§ **WHAT YOU ARE ASKED TO DO**
Please write out exactly the lines of the data below from the line holding "Definition same_ctl s" through the line holding "pose proof (Z.div_mod", and leave out the rest.

Records from a data source:
(* ===== verification/PciHmbSpec.v ===== *)
(** * PciHmbSpec: what the host memory buffer's memory looks like

    [hmb_rep lim l s]: the device holds exactly the buffers of [l] with one
    table and one array that describe them in order, or nothing at all.  Every
    operation keeps such a description; a loan to the controller is always of
    memory that is described. *)
From S2P Require Import Prelude.
From S2P Require Import PciData.
From S2P Require Import PciHmb.

Record hbuf : Set := mk_hbuf {
  hb_ptr : nat;
  hb_mem : dma_buf;
}.

Implicit Types (l : list hbuf) (b : hbuf) (s : hmb_state).

Definition hb_bytes b : Z := bf_bytes (hb_mem b).
Definition hb_desc b : hmb_desc := mk_hdesc (bf_addr (hb_mem b)) (hb_bytes b / NVME_CTRL_PAGE_SIZE).
Definition hb_map l : gmap nat dma_buf := list_to_map ((λ b, (hb_ptr b, hb_mem b)) <$> l).
Definition total l : Z := foldr (λ b n, hb_bytes b + n) 0 l.

Definition lim_ok (lim : hmb_limits) : Prop :=
  0 ≤ hmpre lim < 2 ^ 32 ∧ 0 ≤ hmmin lim < 2 ^ 32 ∧ 0 ≤ hmmaxd lim < 2 ^ 16
  ∧ 0 ≤ max_host_mem_size_mb lim < 2 ^ 32.

(** Large buffers are cut into page multiples. *)
Definition page_cut (lim : hmb_limits) : Prop := HMB_MAX_CHUNK ≤ hmb_preferred lim.

(** A buffer, or a chunk size: positive, at most one maximal block. *)
Definition len_ok (lim : hmb_limits) (n : Z) : Prop :=
  0 < n ≤ HMB_MAX_CHUNK ∧ (page_cut lim → (NVME_CTRL_PAGE_SIZE | n)).

Definition count_ok (lim : hmb_limits) (n : Z) : Prop := hmmaxd lim ≠ 0 → n ≤ hmmaxd lim.

(** What frees may leave behind: less than a page of a buffer, and only of one
    that was not cut into pages, or entries of a table. *)
Definition rest_ok (lim : hmb_limits) (e : hmb_rest) : Prop :=
  match e with
  | RestBuf n => 0 < n < NVME_CTRL_PAGE_SIZE ∧ ¬ page_cut lim
  | RestTable n => 0 < n ∧ (HMB_DESC_BYTES | n)
  end.

(** One table and one array of [n] entries, the first of them filled. *)
Record described (lim : hmb_limits) (t a : nat) (n dma : Z) l s : Prop := {
  de_tables : ∃ ds, hm_tables s = {[ t := mk_htable (n * HMB_DESC_BYTES) dma ds ]}
    ∧ Z.of_nat (length ds) = n ∧ take (length l) ds = hb_desc <$> l;
  de_arrays : ∃ ps, hm_arrays s = {[ a := ps ]}
    ∧ Z.of_nat (length ps) = n ∧ take (length l) ps = (Some ∘ hb_ptr) <$> l;
  de_bufs : hm_bufs s = hb_map l;
  de_nodup : NoDup (hb_ptr <$> l);
  de_fresh : Forall (λ b, (hb_ptr b < hm_next s)%nat) l;
  de_len : Forall (len_ok lim ∘ hb_bytes) l;
  de_count : count_ok lim n;
  de_log : Forall (rest_ok lim) (hm_rest s);
}.

(** No memory. *)
Record cleared (lim : hmb_limits) s : Prop := {
  cl_tables : hm_tables s = ∅;
  cl_arrays : hm_arrays s = ∅;
  cl_bufs : hm_bufs s = ∅;
  cl_log : Forall (rest_ok lim) (hm_rest s);
}.

Definition hmb_rep (lim : hmb_limits) l s : Prop :=
  match host_mem_descs s with
  | None => l = [] ∧ cleared lim s ∧ host_mem_desc_bufs s = None ∧ nr_host_mem_descs s = 0
  | Some t => ∃ a n, described lim t a n (host_mem_descs_dma s) l s ∧ host_mem_desc_bufs s = Some a
      ∧ nr_host_mem_descs s = Z.of_nat (length l) ∧ host_mem_size s = total l ∧ total l ≤ hmb_preferred lim
  end.

(** The registers and pointers the memory operations leave alone. *)
Definition same_ctl s s' : Prop := hmb s' = hmb s ∧ hm_view s' = hm_view s.

#[export] Instance same_ctl_refl : Reflexive same_ctl.
Proof. by intros s. Qed.
#[export] Instance same_ctl_trans : Transitive same_ctl.
Proof. intros s1 s2 s3 [] []. split; congruence. Qed.

(** Nor what the device refers to. *)
Definition quiet s s' : Prop :=
  same_ctl s s' ∧ host_mem_descs s' = host_mem_descs s ∧ host_mem_desc_bufs s' = host_mem_desc_bufs s
  ∧ nr_host_mem_descs s' = nr_host_mem_descs s.

#[export] Instance quiet_refl : Reflexive quiet.
Proof. by intros s. Qed.
#[export] Instance quiet_trans : Transitive quiet.
Proof. intros s1 s2 s3 (Ha & ? & ? & ?) (Hb & ? & ? & ?). split_and!; [by etrans|congruence..]. Qed.

(** ** Freeing *)

Lemma page_size_eq : NVME_CTRL_PAGE_SIZE = 4096.
Proof. done. Qed.

Lemma hb_map_cons b l : hb_map (b :: l) = <[hb_ptr b := hb_mem b]> (hb_map l).
Proof. done. Qed.

Lemma hb_map_fresh p l : p ∉ (hb_ptr <$> l) → hb_map l !! p = None.
Proof. intros Hp. apply not_elem_of_list_to_map_1. rewrite <- list_fmap_compose. exact Hp. Qed.

Lemma freed_size lim n :
  len_ok lim n → let f := u32 (n / NVME_CTRL_PAGE_SIZE * NVME_CTRL_PAGE_SIZE) in
  f ≤ n < f + NVME_CTRL_PAGE_SIZE ∧ (page_cut lim → f = n).
Proof.
  unfold len_ok, HMB_MAX_CHUNK, HMB_PAGE_SIZE. rewrite page_size_eq. intros [Hn Hp]. cbn zeta.
  pose proof (Z.div_mod n 4096). pose proof (Z.mod_pos_bound n 4096).
  rewrite wrap_small by lia. split; [lia|]. intros Hc. destruct (Hp Hc) as [k ->]. by rewrite Z.div_mul.
Qed.

Lemma leftover_ok lim f n : (n ≠ 0 → rest_ok lim (f n)) → Forall (rest_ok lim) (leftover f n).
Proof. intros H. unfold leftover. case_bool_decide; [done|]. constructor; [by apply H|done]. Qed.

Lemma free_table_ok t size tb s :
  hm_tables s !! t = Some tb → size ≤ ht_bytes tb →
  dma_free_table t size s
    = (Ok tt, s <| hm_tables ::= delete t |> <| hm_rest ::= λ es, es ++ leftover RestTable (ht_bytes tb - size) |>).
Proof.
  intros Et Hs. unfold dma_free_table, deref_table, mbind, M_bind, gets, modify, from_opt. cbn. rewrite Et. cbn.
  by rewrite bool_decide_false by lia.
Qed.

(** One entry goes: the table and the array still describe it, the buffers
    left are those of [rest]. *)
Lemma free_entry_ok lim t a s tb ps i b rest :
  hm_tables s !! t = Some tb → hm_arrays s !! a = Some ps →
  ht_descs tb !! i = Some (hb_desc b) → ps !! i = Some (Some (hb_ptr b)) →
  hm_bufs s = hb_map (b :: rest) → NoDup (hb_ptr <$> b :: rest) → len_ok lim (hb_bytes b) →
  ∃ e, Forall (rest_ok lim) e ∧ free_entry t a i s
    = (Ok tt, s <| hm_bufs := hb_map rest |> <| hm_rest ::= λ es, es ++ e |>).
Proof.
  intros Et Ea Ed Ep Hb Hnd Hl. destruct (freed_size lim _ Hl) as [Hf1 Hf2]. unfold hb_bytes in *.
  eexists. split; [|].
  2: { unfold free_entry, read_desc, read_buf, deref_table, deref_array, dma_free_buf, mbind, M_bind, gets, modify, from_opt.
    cbn. rewrite Et. cbn. rewrite Ed. cbn. rewrite Ea. cbn. rewrite Ep. cbn. rewrite Hb, hb_map_cons, lookup_insert_eq. cbn.
    rewrite bool_decide_false by (unfold hb_bytes; lia).
    do 2 f_equal. unfold set, set_hm_bufs, set_hm_rest. cbn. do 2 f_equal.
    rewrite Hb, hb_map_cons. apply NoDup_cons in Hnd as [Hp _]. rewrite delete_insert_id; [done|]. by apply hb_map_fresh. }
  apply leftover_ok. intros Hne. cbn. unfold hb_bytes in *. split; [lia|]. intros Hc. specialize (Hf2 Hc). lia.
Qed.

Lemma free_loop_ok lim t a tb ps l :
  take (length l) (ht_descs tb) = hb_desc <$> l → take (length l) ps = (Some ∘ hb_ptr) <$> l →
  Forall (len_ok lim ∘ hb_bytes) l → NoDup (hb_ptr <$> l) →
  ∀ rest before s, l = before ++ rest → hm_tables s !! t = Some tb → hm_arrays s !! a = Some ps → hm_bufs s = hb_map rest →
  ∃ es, Forall (rest_ok lim) es ∧ for_each (free_entry t a) (seq (length before) (length rest)) s
    = (Ok tt, s <| hm_bufs := ∅ |> <| hm_rest ::= λ es', es' ++ es |>).
Proof.
  intros Hds Hps Hlen Hnd. induction rest as [|b rest IH]; intros before s El Et Ea Hb.
  - exists []. split; [done|]. cbn. destruct s. unfold set, set_hm_bufs, set_hm_rest. cbn in *. rewrite Hb, app_nil_r. done.
  - assert (l !! length before = Some b) as Eb by (subst l; rewrite lookup_app_r, Nat.sub_diag by lia; done).
    assert (length before < length l)%nat as Hlt by (by eapply lookup_lt_Some).
    assert (ht_descs tb !! length before = Some (hb_desc b)) as Ed.
    { rewrite <- (lookup_take_lt _ (length l)), Hds, list_lookup_fmap, Eb by lia. done. }
    assert (ps !! length before = Some (Some (hb_ptr b))) as Ep.
    { rewrite <- (lookup_take_lt _ (length l)), Hps, list_lookup_fmap, Eb by lia. done. }
    rewrite Forall_forall in Hlen.
    destruct (free_entry_ok lim t a s tb ps (length before) b rest) as (e & He & E); try done.
    { subst l. rewrite fmap_app in Hnd. by apply NoDup_app in Hnd as (_ & _ & ?). }
    { apply Hlen. by eapply list_elem_of_lookup_2. }
    destruct (IH (before ++ [b]) (s <| hm_bufs := hb_map rest |> <| hm_rest ::= λ es, es ++ e |>)) as (es & Hes & E');
      [by rewrite El, <- app_assoc|done|done|done|].
    exists (e ++ es). split; [by apply Forall_app|]. cbn [length seq for_each]. rewrite (bind_ok _ _ _ _ _ E).
    rewrite length_app, Nat.add_1_r in E'. rewrite E'. unfold set, set_hm_bufs, set_hm_rest. cbn. by rewrite <- app_assoc.
Qed.

(** Freeing what the device holds leaves nothing. *)
Lemma free_ok lim l s :
  hmb_rep lim l s →
  ∃ s', nvme_free_host_mem s = (Ok tt, s') ∧ hmb_rep lim [] s' ∧ host_mem_descs s' = None ∧ same_ctl s s'.
Proof.
  unfold hmb_rep at 1, nvme_free_host_mem. intros Hr. rewrite bind_gets. cbn [id].
  destruct (host_mem_descs s) as [t|] eqn:Et.
  - destruct Hr as (a & n & [(ds & Ets & Hdl & Hds) (ps & Eas & Hpl & Hps) Hb Hnd _ Hlen Hc Hlog] & -> & -> & _ & _).
    rewrite Nat2Z.id.
    destruct (free_loop_ok lim t a (mk_htable (n * HMB_DESC_BYTES) (host_mem_descs_dma s) ds) ps l Hds Hps Hlen Hnd l [] s) as (es & Hes & E);
      [done|by rewrite Ets, lookup_singleton_eq|by rewrite Eas, lookup_singleton_eq|done|].
    cbn [length] in E. rewrite (bind_ok _ _ _ _ _ E).
    assert (length l ≤ length ds)%nat as Hle by (rewrite <- (length_fmap hb_desc l), <- Hds; rewrite length_take; lia).
    unfold kfree_array, deref_array, mbind, M_bind, gets, modify, from_opt. cbn.
    rewrite Eas, lookup_singleton_eq. cbn.
    erewrite free_table_ok; [|cbn; by rewrite Ets, lookup_singleton_eq|cbn; unfold HMB_DESC_BYTES; lia]. cbn.
    eexists. split; [reflexivity|]. split; [|done]. cbn. split_and!; try done.
    split; cbn; [by rewrite Ets, delete_singleton_eq|by rewrite Eas, delete_singleton_eq|done|].
    rewrite !Forall_app. split_and!; [done..|]. apply leftover_ok. unfold rest_ok, HMB_DESC_BYTES. intros Hne.
    split; [lia|]. exists (n - Z.of_nat (length l)). lia.
  - destruct Hr as (-> & [] & -> & ->). cbn. eexists. split; [reflexivity|]. split_and!; try done.
Qed.

(** ** Allocating *)

Lemma total_app l l' : total (l ++ l') = total l + total l'.
Proof. unfold total. induction l as [|b l IH]; cbn; [done|]. rewrite IH. lia. Qed.

Lemma total_pos lim l : Forall (len_ok lim ∘ hb_bytes) l → 0 ≤ total l ∧ (total l = 0 → l = []).
Proof.
  unfold total. induction 1 as [|b l [Hb _] _ IH]; cbn; [done|]. cbn in Hb. destruct IH. split; [lia|]. intros. lia.
Qed.

Lemma take_insert_snoc {A} (xs : list A) (ys : list A) n y :
  (n < length xs)%nat → take n xs = ys → take (S n) (<[n := y]> xs) = ys ++ [y].
Proof.
  intros Hn <-. rewrite (take_S_r _ _ y); [|by apply list_lookup_insert_eq]. by rewrite take_insert_ge by lia.
Qed.

(** One more buffer. *)
Lemma described_snoc lim t a n dma l s addr len :
  described lim t a n dma l s → Z.of_nat (length l) < n → len_ok lim len →
  let p := hm_next s in let b := mk_hbuf p (mk_dbuf len addr) in
  ∃ s', (p ← hm_fresh;
         modify (λ s, s <| hm_bufs ::= <[p := mk_dbuf len addr]> |>);;
         write_buf a (Z.of_nat (length l)) (Some p);;
         write_desc t (Z.of_nat (length l)) (mk_hdesc addr (len / NVME_CTRL_PAGE_SIZE))) s = (Ok tt, s')
    ∧ described lim t a n dma (l ++ [b]) s' ∧ quiet s s'.
Proof.
  intros [(ds & Ets & Hdl & Hds) (ps & Eas & Hpl & Hps) Hb Hnd Hfr Hlen Hc Hlog] Hlt Hok p b.
  unfold hm_fresh, write_buf, write_desc, deref_array, deref_table, mbind, M_bind, gets, modify, from_opt. cbn.
  rewrite Eas, lookup_singleton_eq. cbn. rewrite bool_decide_true by lia. cbn. rewrite Ets, lookup_singleton_eq. cbn.
  rewrite bool_decide_true by lia. cbn. rewrite !Nat2Z.id. eexists. split; [reflexivity|]. split; [|done].
  assert (p ∉ (hb_ptr <$> l)) as Hp.
  { intros (b' & Eb & Hin)%list_elem_of_fmap. rewrite Forall_forall in Hfr. specialize (Hfr b' Hin). subst p. rewrite <- Eb in Hfr. lia. }
  split; cbn.
  - rewrite Ets. exists (<[length l := hb_desc b]> ds). split_and!; [by rewrite insert_singleton_eq|by rewrite length_insert|].
    rewrite length_app, Nat.add_1_r, fmap_app. apply take_insert_snoc; [lia|done].
  - rewrite Eas. exists (<[length l := Some p]> ps). split_and!; [by rewrite insert_singleton_eq|by rewrite length_insert|].
    rewrite length_app, Nat.add_1_r, fmap_app. apply take_insert_snoc; [lia|done].
  - rewrite Hb. unfold hb_map. rewrite fmap_app, list_to_map_app. cbn.
    rewrite insert_empty, <- insert_union_singleton_r; [done|]. by apply hb_map_fresh.
  - rewrite fmap_app. apply NoDup_app. split_and!; [done| |apply NoDup_singleton].
    intros x Hx ->%list_elem_of_singleton. by apply Hp.
  - apply Forall_app. split; [eapply Forall_impl; [exact Hfr|]; cbn; lia|]. constructor; [cbn; lia|done].
  - apply Forall_app. split; [done|]. by constructor.
  - done.
  - done.
Qed.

§ **ANSWER TO THIS TASK**
Definition same_ctl s s' : Prop := hmb s' = hmb s ∧ hm_view s' = hm_view s.

#[export] Instance same_ctl_refl : Reflexive same_ctl.
Proof. by intros s. Qed.
#[export] Instance same_ctl_trans : Transitive same_ctl.
Proof. intros s1 s2 s3 [] []. split; congruence. Qed.

(** Nor what the device refers to. *)
Definition quiet s s' : Prop :=
  same_ctl s s' ∧ host_mem_descs s' = host_mem_descs s ∧ host_mem_desc_bufs s' = host_mem_desc_bufs s
  ∧ nr_host_mem_descs s' = nr_host_mem_descs s.

#[export] Instance quiet_refl : Reflexive quiet.
Proof. by intros s. Qed.
#[export] Instance quiet_trans : Transitive quiet.
Proof. intros s1 s2 s3 (Ha & ? & ? & ?) (Hb & ? & ? & ?). split_and!; [by etrans|congruence..]. Qed.

(** ** Freeing *)

Lemma page_size_eq : NVME_CTRL_PAGE_SIZE = 4096.
Proof. done. Qed.

Lemma hb_map_cons b l : hb_map (b :: l) = <[hb_ptr b := hb_mem b]> (hb_map l).
Proof. done. Qed.

Lemma hb_map_fresh p l : p ∉ (hb_ptr <$> l) → hb_map l !! p = None.
Proof. intros Hp. apply not_elem_of_list_to_map_1. rewrite <- list_fmap_compose. exact Hp. Qed.

Lemma freed_size lim n :
  len_ok lim n → let f := u32 (n / NVME_CTRL_PAGE_SIZE * NVME_CTRL_PAGE_SIZE) in
  f ≤ n < f + NVME_CTRL_PAGE_SIZE ∧ (page_cut lim → f = n).
Proof.
  unfold len_ok, HMB_MAX_CHUNK, HMB_PAGE_SIZE. rewrite page_size_eq. intros [Hn Hp]. cbn zeta.
  pose proof (Z.div_mod n 4096). pose proof (Z.mod_pos_bound n 4096).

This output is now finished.